[Saved entries]
(** * PropagateScopeDependencies

    A shallow embedding of
    [compiler/forget/src/ReactiveScopes/PropagateScopeDependencies.ts]
    and the properties of its dependency collection.

    JavaScript objects whose identity the pass observes are modelled with
    that identity made explicit:
    - a [ReactiveScope] is mutated in place and compared by reference
      ([indexOf], [!==]): scopes live in a heap and are named by a
      [ScopeRef];
    - an [Identifier] is a key of [Map<Identifier, _>] and a member of
      [Set<Identifier>]: the record carries the address of the object
      ([ident_obj]), so that equality of records is equality of objects;
    - a [ReactiveScopeDependency] is a member of [Set<ReactiveScopeDependency>]:
      the record carries its address ([dep_obj]) and the context holds
      the next unused address.
    A JS [Set] is the list of its members in insertion order, a JS [Map]
    that is iterated or counted is the list of its entries in insertion
    order, and a [Map] that is only looked up is a [gmap]. *)

From Stdlib Require Import List.
From stdpp Require Import gmap strings list fin_maps.

Set Default Proof Using "Type".

Scheme All for list.
Scheme All for option.

(** ** JS containers *)

Section containers.
Context {A : Type} `{EqDecision A}.

(** [Set.prototype.add]: the member keeps its place when already there. *)
Definition Set_add (x : A) (s : list A) : list A :=
  if decide (x ∈ s) then s else s ++ [x].

(** [Set.prototype.delete]. *)
Fixpoint Set_delete (x : A) (s : list A) : list A :=
  match s with
  | [] => []
  | y :: s' => if decide (y = x) then s' else y :: Set_delete x s'
  end.

Context {V : Type}.

(** [Map.prototype.set]: an existing key keeps its place and takes the
    new value, a new key goes last. *)
Fixpoint Map_set (k : A) (v : V) (m : list (A * V)) : list (A * V) :=
  match m with
  | [] => [(k, v)]
  | (k', v') :: m' =>
      if decide (k' = k) then (k, v) :: m' else (k', v') :: Map_set k v m'
  end.

Definition Map_keys (m : list (A * V)) : list A := map fst m.
End containers.

(** ** The data model (HIR) *)

Definition IdentifierId := nat.
Definition InstructionId := nat.
Definition ScopeRef := nat.

Definition makeInstructionId (n : nat) : InstructionId := n.

Record MutableRange := mkRange {
  range_start : InstructionId;
  range_end : InstructionId
}.

Record Identifier := mkIdentifier {
  ident_obj : nat;
  ident_id : IdentifierId;
  ident_name : option string;
  ident_mutableRange : MutableRange;
  ident_scope : option ScopeRef
}.

Record Place := mkPlace {
  identifier : Identifier;
  place_loc : nat
}.

Record ReactiveScopeDependency := mkDep {
  dep_obj : nat;
  place : Place;
  path : option (list string)
}.

Inductive InstructionKind :=
| InstructionKind_Const
| InstructionKind_Let
| InstructionKind_Reassign.

Record LValue := mkLValue {
  lvalue_place : Place;
  lvalue_kind : InstructionKind
}.

Record ReactiveScope := mkScope {
  range : MutableRange;
  dependencies : list ReactiveScopeDependency;
  declarations : list (IdentifierId * Identifier);
  reassignments : list Identifier
}.

(** A value is one of the three forms with inner control flow, a property
    load, or any other instruction value; the latter is kept as the list
    of the places it mentions. *)
Inductive ReactiveValue :=
| LogicalExpression (lhs rhs : ReactiveValue)
| ConditionalExpression (test consequent alternate : ReactiveValue)
| SequenceExpression (instructions : list ReactiveInstruction)
                     (value : ReactiveValue)
| PropertyLoad (object : Place) (property : string)
| OtherValue (operands : list Place)
with ReactiveInstruction :=
| mkInstruction (instr_id : InstructionId) (lvalue : option LValue)
                (value : ReactiveValue).

Definition instr_lvalue (i : ReactiveInstruction) : option LValue :=
  match i with mkInstruction _ lv _ => lv end.
Definition instr_value (i : ReactiveInstruction) : ReactiveValue :=
  match i with mkInstruction _ _ v => v end.

Inductive ReactiveStatement :=
| ScopeItem (scope : ScopeRef) (instructions : list ReactiveStatement)
| InstructionItem (instruction : ReactiveInstruction)
| TerminalItem (terminal : ReactiveTerminal)
with ReactiveTerminal :=
| BreakTerminal
| ContinueTerminal
| ReturnTerminal (value : option Place)
| ThrowTerminal (value : Place)
| ForTerminal (init test update : ReactiveValue)
              (loop : list ReactiveStatement)
| WhileTerminal (test : ReactiveValue) (loop : list ReactiveStatement)
| IfTerminal (test : Place) (consequent : list ReactiveStatement)
             (alternate : option (list ReactiveStatement))
| SwitchTerminal (test : Place) (cases : list SwitchCase)
with SwitchCase :=
| mkCase (case_test : option Place)
         (case_block : option (list ReactiveStatement)).

Definition ReactiveBlock := list ReactiveStatement.

Record ReactiveFunction := mkFunction {
  fn_id : option Identifier;
  params : list Place;
  body : ReactiveBlock
}.

#[global] Instance MutableRange_eq_dec : EqDecision MutableRange.
Proof. solve_decision. Defined.
#[global] Instance Identifier_eq_dec : EqDecision Identifier.
Proof. solve_decision. Defined.
#[global] Instance Place_eq_dec : EqDecision Place.
Proof. solve_decision. Defined.
#[global] Instance ReactiveScopeDependency_eq_dec :
  EqDecision ReactiveScopeDependency.
Proof. solve_decision. Defined.

Definition Identifier_to_tuple (i : Identifier) :=
  (ident_obj i, ident_id i, ident_name i,
   range_start (ident_mutableRange i), range_end (ident_mutableRange i),
   ident_scope i).

Definition Identifier_of_tuple
    (t : nat * IdentifierId * option string * nat * nat * option ScopeRef) :=
  let '(o, i, n, s, e, sc) := t in mkIdentifier o i n (mkRange s e) sc.

#[global] Instance Identifier_countable : Countable Identifier.
Proof.
  refine (inj_countable' Identifier_to_tuple Identifier_of_tuple _).
  intros [o i n [s e] sc]. reflexivity.
Defined.

(** ** The declaration table *)

Inductive DeclKind := Const | Dynamic.

Record Decl := mkDecl {
  decl_kind : DeclKind;
  decl_id : InstructionId;
  decl_scope : option ScopeRef
}.

#[global] Instance DeclKind_eq_dec : EqDecision DeclKind.
Proof. solve_decision. Defined.

(** ** The context and the scope objects it mutates

    [Context] holds the five private fields of the class; [heap] gives
    the current contents of every scope object and [next_obj] is the
    address the next [{place, path}] object literal gets. *)
Record Context := mkContext {
  ctx_declarations : gmap IdentifierId Decl;
  ctx_dependencies : list ReactiveScopeDependency;
  ctx_reactiveIdentifiers : gset Identifier;
  ctx_properties : gmap Identifier ReactiveScopeDependency;
  ctx_scopes : list ScopeRef;
  heap : ScopeRef -> ReactiveScope;
  next_obj : nat
}.

Definition set_declarations (f : gmap IdentifierId Decl -> gmap IdentifierId Decl)
    (c : Context) : Context :=
  mkContext (f (ctx_declarations c)) (ctx_dependencies c)
    (ctx_reactiveIdentifiers c) (ctx_properties c) (ctx_scopes c)
    (heap c) (next_obj c).

Definition set_dependencies (d : list ReactiveScopeDependency)
    (c : Context) : Context :=
  mkContext (ctx_declarations c) d (ctx_reactiveIdentifiers c)
    (ctx_properties c) (ctx_scopes c) (heap c) (next_obj c).

Definition set_properties
    (f : gmap Identifier ReactiveScopeDependency ->
         gmap Identifier ReactiveScopeDependency)
    (c : Context) : Context :=
  mkContext (ctx_declarations c) (ctx_dependencies c)
    (ctx_reactiveIdentifiers c) (f (ctx_properties c)) (ctx_scopes c)
    (heap c) (next_obj c).

Definition set_scopes (s : list ScopeRef) (c : Context) : Context :=
  mkContext (ctx_declarations c) (ctx_dependencies c)
    (ctx_reactiveIdentifiers c) (ctx_properties c) s (heap c) (next_obj c).

Definition set_heap (h : ScopeRef -> ReactiveScope) (c : Context) : Context :=
  mkContext (ctx_declarations c) (ctx_dependencies c)
    (ctx_reactiveIdentifiers c) (ctx_properties c) (ctx_scopes c) h
    (next_obj c).

Definition set_next_obj (n : nat) (c : Context) : Context :=
  mkContext (ctx_declarations c) (ctx_dependencies c)
    (ctx_reactiveIdentifiers c) (ctx_properties c) (ctx_scopes c) (heap c) n.

(** In-place update of the scope object at [r]. *)
Definition heap_update (r : ScopeRef) (f : ReactiveScope -> ReactiveScope)
    (h : ScopeRef -> ReactiveScope) : ScopeRef -> ReactiveScope :=
  fun r' => if decide (r' = r) then f (h r') else h r'.

Definition scope_set_dependencies (d : list ReactiveScopeDependency)
    (s : ReactiveScope) : ReactiveScope :=
  mkScope (range s) d (declarations s) (reassignments s).

Definition scope_declarations_set (k : IdentifierId) (v : Identifier)
    (s : ReactiveScope) : ReactiveScope :=
  mkScope (range s) (dependencies s) (Map_set k v (declarations s))
    (reassignments s).

Definition scope_reassignments_add (x : Identifier)
    (s : ReactiveScope) : ReactiveScope :=
  mkScope (range s) (dependencies s) (declarations s)
    (Set_add x (reassignments s)).

(** [new Context(reactiveIdentifiers)], running against the scope objects
    of [h]. *)
Definition newContext (reactiveIdentifiers : gset Identifier)
    (h : ScopeRef -> ReactiveScope) : Context :=
  mkContext ∅ [] reactiveIdentifiers ∅ [] h 0.

(** ** Methods of [Context] *)

(** [enter(scope, fn)]; the collected set is returned with the context. *)
Definition enter (c : Context) (scope : ScopeRef) (fn : Context -> Context)
    : list ReactiveScopeDependency * Context :=
  let previousDependencies := ctx_dependencies c in
  let c := set_dependencies [] c in
  let c := set_scopes (ctx_scopes c ++ [scope]) c in
  let c := fn c in
  let scopedDependencies := ctx_dependencies c in
  let c := set_scopes (removelast (ctx_scopes c)) c in
  let c := set_dependencies previousDependencies c in
  (scopedDependencies, c).

Definition declare (c : Context) (ident : Identifier) (decl : Decl) : Context :=
  set_declarations (fun m => <[ident_id ident := decl]> m) c.

(** The object literal built by [declareProperty] and [visitProperty]. *)
Definition nextDependency (c : Context) (object : Place) (property : string)
    : ReactiveScopeDependency :=
  match ctx_properties c !! identifier object with
  | None => mkDep (next_obj c) object (Some [property])
  | Some objectDependency =>
      mkDep (next_obj c) (place objectDependency)
        (Some (default [] (path objectDependency) ++ [property]))
  end.

Definition declareProperty (c : Context) (lvalue object : Place)
    (property : string) : Context :=
  let dep := nextDependency c object property in
  let c := set_next_obj (S (next_obj c)) c in
  set_properties (fun m => <[identifier lvalue := dep]> m) c.

Definition isScopeActive (c : Context) (scope : ScopeRef) : bool :=
  bool_decide (scope ∈ ctx_scopes c).

Definition currentScope (c : Context) : option ScopeRef :=
  last (ctx_scopes c).

Definition isReactive (c : Context) (ident : Identifier) : bool :=
  bool_decide (ident ∈ ctx_reactiveIdentifiers c).

(** The [while] loop of [visitDependency]: the length of the common
    leading part of the two paths. *)
Fixpoint commonPathIndex (operandPath depPath : list string) : nat :=
  match operandPath, depPath with
  | x :: operandPath', y :: depPath' =>
      if decide (x = y) then S (commonPathIndex operandPath' depPath') else 0
  | _, _ => 0
  end.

» Aim of the task
Above are the records; repeat exactly the lines from the one holding "the next unused address." down to the one holding "Scheme All for list.", end lines included.

» Solution to the exercise
      the next unused address.
    A JS [Set] is the list of its members in insertion order, a JS [Map]
    that is iterated or counted is the list of its entries in insertion
    order, and a [Map] that is only looked up is a [gmap]. *)

From Stdlib Require Import List.
From stdpp Require Import gmap strings list fin_maps.

Set Default Proof Using "Type".

Scheme All for list.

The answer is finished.